■ ASSIGNMENT
Copy out each line in the material below that has the word "then".

*** SUPPLIED DATA Section Begins ***

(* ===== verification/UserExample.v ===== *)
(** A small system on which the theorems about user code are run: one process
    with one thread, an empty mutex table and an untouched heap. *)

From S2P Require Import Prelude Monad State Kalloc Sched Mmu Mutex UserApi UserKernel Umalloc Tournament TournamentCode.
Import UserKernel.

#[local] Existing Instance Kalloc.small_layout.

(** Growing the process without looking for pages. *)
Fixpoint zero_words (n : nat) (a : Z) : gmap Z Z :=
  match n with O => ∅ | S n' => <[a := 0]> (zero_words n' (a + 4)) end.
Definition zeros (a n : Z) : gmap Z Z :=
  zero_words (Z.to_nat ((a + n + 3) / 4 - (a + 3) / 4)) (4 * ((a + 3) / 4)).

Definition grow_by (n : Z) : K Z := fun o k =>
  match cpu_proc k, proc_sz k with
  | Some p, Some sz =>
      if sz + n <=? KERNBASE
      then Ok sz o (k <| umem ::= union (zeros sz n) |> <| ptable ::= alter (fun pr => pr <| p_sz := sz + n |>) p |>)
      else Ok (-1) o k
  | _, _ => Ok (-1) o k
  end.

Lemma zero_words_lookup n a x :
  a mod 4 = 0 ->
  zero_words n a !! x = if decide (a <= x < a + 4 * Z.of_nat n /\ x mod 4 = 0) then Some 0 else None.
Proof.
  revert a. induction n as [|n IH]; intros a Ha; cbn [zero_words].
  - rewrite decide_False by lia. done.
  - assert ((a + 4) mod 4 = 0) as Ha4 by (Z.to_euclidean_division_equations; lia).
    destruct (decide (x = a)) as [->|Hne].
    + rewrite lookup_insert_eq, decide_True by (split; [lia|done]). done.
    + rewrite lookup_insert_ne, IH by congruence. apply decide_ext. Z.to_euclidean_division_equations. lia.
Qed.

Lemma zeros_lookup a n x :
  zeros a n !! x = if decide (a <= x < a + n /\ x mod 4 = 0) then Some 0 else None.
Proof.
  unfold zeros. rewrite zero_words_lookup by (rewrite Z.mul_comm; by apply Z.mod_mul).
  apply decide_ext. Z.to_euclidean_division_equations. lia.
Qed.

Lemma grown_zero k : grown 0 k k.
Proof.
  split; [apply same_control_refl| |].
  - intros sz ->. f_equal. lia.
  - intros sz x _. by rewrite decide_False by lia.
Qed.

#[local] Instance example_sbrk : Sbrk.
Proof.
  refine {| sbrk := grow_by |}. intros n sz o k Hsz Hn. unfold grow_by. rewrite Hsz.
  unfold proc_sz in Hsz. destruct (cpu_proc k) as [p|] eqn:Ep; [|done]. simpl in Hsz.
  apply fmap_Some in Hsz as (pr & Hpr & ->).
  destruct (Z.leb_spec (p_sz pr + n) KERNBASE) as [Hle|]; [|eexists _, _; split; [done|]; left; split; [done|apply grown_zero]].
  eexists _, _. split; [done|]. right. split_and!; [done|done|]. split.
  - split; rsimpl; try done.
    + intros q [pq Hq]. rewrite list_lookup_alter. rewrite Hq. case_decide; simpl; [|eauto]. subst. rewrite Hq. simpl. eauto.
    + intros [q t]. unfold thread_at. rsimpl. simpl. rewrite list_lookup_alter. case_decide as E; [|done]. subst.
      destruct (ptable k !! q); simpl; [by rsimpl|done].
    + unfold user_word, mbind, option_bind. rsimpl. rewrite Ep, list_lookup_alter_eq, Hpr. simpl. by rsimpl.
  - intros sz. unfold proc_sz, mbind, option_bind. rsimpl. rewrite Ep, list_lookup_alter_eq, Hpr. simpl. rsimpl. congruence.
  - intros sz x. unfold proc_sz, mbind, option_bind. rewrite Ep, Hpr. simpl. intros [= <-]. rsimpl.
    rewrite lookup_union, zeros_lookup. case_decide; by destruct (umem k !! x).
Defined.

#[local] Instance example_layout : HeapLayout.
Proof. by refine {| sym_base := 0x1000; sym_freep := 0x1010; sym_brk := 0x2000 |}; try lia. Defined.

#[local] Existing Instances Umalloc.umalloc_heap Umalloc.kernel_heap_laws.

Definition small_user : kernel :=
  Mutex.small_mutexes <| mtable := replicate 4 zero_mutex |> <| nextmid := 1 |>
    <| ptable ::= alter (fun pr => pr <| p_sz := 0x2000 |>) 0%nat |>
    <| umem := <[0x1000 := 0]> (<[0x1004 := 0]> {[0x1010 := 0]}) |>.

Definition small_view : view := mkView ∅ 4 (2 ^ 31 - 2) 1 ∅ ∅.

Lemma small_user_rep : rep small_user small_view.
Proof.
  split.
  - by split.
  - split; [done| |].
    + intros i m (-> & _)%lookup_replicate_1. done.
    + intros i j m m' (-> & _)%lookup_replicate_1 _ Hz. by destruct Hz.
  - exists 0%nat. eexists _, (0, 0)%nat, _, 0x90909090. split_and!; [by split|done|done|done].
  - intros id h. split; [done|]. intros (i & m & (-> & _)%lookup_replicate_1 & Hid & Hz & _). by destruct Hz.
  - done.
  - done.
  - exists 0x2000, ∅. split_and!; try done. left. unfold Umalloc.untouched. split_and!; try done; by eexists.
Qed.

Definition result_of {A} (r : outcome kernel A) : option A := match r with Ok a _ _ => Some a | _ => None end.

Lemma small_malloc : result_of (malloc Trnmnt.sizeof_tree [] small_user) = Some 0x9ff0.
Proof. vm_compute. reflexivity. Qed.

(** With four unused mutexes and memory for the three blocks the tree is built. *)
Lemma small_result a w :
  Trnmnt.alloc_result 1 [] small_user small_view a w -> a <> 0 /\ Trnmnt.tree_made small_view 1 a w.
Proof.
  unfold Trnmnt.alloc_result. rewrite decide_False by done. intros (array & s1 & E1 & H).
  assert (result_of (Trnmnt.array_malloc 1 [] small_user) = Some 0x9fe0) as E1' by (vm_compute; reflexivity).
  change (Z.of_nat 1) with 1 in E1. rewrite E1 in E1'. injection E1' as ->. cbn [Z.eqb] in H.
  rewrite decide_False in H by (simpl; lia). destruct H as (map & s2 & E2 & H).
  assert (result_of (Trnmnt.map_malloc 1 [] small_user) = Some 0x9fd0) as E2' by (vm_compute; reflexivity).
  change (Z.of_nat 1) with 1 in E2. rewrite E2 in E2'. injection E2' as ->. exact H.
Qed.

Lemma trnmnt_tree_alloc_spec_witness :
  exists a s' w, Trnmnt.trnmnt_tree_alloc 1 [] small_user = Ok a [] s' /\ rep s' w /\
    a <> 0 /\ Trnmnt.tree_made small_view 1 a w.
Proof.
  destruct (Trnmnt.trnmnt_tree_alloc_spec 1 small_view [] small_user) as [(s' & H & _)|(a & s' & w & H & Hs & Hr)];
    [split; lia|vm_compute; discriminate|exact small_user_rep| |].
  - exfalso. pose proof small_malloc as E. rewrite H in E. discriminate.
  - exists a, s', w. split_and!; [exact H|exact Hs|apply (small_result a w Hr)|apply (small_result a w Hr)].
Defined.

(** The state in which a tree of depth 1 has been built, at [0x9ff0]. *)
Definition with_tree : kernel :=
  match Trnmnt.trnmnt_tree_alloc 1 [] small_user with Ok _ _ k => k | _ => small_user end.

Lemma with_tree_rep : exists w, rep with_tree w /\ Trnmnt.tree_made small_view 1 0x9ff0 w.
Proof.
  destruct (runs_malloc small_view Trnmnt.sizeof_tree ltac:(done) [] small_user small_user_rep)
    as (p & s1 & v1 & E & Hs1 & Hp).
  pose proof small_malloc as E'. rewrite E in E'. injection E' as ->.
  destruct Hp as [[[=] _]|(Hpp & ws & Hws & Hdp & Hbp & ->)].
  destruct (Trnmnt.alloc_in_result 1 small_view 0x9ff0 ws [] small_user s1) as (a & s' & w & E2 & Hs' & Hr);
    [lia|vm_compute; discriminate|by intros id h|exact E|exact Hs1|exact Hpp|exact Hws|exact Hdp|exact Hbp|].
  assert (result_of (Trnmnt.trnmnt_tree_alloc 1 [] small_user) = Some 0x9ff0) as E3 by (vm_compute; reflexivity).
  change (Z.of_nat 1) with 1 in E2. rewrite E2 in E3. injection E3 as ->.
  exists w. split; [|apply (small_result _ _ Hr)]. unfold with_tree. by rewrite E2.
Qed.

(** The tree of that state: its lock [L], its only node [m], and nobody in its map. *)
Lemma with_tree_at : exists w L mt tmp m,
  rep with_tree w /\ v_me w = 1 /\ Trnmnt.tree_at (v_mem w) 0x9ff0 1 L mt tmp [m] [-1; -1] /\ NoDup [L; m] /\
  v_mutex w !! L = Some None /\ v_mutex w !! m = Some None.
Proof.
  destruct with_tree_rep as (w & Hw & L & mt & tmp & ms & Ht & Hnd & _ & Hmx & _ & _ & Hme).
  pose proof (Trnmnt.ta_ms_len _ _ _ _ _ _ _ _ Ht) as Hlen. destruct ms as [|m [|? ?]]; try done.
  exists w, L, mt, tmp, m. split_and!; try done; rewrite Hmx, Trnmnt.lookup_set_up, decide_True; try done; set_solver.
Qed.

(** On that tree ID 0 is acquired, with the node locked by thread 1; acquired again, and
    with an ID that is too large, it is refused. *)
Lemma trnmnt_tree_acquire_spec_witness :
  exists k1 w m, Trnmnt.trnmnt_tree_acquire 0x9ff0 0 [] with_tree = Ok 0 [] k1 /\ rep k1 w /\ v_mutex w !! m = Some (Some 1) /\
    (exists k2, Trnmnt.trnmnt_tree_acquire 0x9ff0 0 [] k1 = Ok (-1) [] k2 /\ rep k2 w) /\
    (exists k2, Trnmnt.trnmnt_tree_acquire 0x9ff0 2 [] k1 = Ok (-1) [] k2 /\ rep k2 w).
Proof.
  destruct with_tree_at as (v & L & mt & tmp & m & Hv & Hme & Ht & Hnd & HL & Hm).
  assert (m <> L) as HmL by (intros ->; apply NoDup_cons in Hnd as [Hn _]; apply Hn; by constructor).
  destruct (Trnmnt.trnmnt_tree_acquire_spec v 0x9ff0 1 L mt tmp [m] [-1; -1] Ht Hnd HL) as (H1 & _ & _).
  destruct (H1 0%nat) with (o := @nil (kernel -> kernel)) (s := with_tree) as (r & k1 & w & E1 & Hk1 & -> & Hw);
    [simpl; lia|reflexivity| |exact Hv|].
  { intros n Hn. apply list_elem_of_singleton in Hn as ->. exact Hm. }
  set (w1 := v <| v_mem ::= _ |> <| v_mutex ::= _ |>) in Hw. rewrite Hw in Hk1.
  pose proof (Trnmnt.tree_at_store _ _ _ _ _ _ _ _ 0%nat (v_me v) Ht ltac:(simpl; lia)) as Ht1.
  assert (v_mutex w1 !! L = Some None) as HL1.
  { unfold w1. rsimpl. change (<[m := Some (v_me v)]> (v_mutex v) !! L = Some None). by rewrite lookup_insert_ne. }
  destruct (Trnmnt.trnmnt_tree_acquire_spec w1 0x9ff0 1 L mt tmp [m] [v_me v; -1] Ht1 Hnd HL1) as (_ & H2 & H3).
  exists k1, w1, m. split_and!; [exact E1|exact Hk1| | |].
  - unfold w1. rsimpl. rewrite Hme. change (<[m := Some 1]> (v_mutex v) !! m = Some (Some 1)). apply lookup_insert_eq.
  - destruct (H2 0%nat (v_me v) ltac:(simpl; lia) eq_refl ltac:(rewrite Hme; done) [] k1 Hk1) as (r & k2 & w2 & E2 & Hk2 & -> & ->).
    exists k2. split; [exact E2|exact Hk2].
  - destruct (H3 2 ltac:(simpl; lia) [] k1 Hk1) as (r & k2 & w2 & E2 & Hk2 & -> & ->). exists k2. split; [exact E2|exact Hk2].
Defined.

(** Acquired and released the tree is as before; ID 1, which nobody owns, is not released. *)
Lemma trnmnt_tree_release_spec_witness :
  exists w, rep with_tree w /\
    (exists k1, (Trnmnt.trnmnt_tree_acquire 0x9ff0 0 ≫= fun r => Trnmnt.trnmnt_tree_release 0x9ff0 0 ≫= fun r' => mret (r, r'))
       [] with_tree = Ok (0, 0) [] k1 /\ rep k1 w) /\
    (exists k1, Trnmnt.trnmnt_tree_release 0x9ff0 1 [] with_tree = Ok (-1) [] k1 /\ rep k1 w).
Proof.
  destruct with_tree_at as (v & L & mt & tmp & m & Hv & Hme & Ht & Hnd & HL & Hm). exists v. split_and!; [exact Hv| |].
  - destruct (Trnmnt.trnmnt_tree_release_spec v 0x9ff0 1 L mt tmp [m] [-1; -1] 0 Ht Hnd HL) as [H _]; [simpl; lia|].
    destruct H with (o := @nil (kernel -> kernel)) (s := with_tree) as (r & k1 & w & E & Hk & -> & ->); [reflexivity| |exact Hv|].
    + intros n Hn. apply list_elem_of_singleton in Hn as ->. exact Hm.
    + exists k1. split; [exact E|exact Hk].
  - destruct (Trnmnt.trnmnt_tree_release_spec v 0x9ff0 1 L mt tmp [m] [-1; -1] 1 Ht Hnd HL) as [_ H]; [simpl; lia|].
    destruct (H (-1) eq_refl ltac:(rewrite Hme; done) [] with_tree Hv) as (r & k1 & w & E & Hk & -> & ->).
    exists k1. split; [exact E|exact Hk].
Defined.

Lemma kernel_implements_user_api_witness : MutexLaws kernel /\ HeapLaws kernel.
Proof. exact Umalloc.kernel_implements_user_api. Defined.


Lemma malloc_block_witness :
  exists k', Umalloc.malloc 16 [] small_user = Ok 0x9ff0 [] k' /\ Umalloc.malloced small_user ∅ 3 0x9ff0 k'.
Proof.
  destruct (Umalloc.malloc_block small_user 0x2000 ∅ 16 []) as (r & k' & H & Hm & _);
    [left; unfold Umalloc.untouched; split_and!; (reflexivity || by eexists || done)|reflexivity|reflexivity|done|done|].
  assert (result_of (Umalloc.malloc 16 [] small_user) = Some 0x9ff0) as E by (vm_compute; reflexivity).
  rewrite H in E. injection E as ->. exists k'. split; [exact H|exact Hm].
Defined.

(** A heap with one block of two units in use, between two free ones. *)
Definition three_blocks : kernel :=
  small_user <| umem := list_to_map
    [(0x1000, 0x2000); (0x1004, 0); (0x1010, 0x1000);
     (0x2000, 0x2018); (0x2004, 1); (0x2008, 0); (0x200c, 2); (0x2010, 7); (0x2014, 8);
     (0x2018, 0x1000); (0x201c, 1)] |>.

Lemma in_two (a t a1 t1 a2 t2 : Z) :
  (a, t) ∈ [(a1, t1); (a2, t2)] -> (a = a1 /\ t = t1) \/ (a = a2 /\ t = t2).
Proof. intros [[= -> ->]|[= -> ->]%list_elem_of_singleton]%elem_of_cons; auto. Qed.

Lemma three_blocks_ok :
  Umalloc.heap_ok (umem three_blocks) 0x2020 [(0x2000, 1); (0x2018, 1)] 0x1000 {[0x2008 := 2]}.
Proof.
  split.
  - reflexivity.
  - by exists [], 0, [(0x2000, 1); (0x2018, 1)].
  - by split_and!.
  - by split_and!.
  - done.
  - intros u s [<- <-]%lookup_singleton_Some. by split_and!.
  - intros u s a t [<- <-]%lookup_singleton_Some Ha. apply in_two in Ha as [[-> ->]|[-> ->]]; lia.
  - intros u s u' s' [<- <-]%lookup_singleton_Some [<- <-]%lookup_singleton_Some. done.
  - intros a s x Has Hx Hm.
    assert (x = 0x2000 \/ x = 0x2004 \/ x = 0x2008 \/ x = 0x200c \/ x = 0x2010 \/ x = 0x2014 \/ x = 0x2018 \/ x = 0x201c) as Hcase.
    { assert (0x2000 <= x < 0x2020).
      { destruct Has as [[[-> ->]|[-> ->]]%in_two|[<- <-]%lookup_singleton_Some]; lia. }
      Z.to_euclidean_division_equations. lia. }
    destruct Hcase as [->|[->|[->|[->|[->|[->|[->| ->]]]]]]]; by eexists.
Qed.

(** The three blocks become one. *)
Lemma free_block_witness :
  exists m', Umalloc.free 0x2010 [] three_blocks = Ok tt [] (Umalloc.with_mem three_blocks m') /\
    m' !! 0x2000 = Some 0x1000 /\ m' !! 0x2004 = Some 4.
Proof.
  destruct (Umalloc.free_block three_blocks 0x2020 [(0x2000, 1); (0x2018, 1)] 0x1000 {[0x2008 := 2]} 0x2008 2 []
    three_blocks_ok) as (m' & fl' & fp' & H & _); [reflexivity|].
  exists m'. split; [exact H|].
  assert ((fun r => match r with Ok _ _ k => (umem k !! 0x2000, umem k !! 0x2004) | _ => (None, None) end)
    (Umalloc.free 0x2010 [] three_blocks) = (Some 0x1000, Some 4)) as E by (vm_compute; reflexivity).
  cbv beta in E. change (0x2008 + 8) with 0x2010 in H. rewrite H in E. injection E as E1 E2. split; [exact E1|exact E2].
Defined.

*** SUPPLIED DATA Section Ends ***

■ ANSWER SPACE
      then Ok sz o (k <| umem ::= union (zeros sz n) |> <| ptable ::= alter (fun pr => pr <| p_sz := sz + n |>) p |>)
  zero_words n a !! x = if decide (a <= x < a + 4 * Z.of_nat n /\ x mod 4 = 0) then Some 0 else None.
  zeros a n !! x = if decide (a <= x < a + n /\ x mod 4 = 0) then Some 0 else None.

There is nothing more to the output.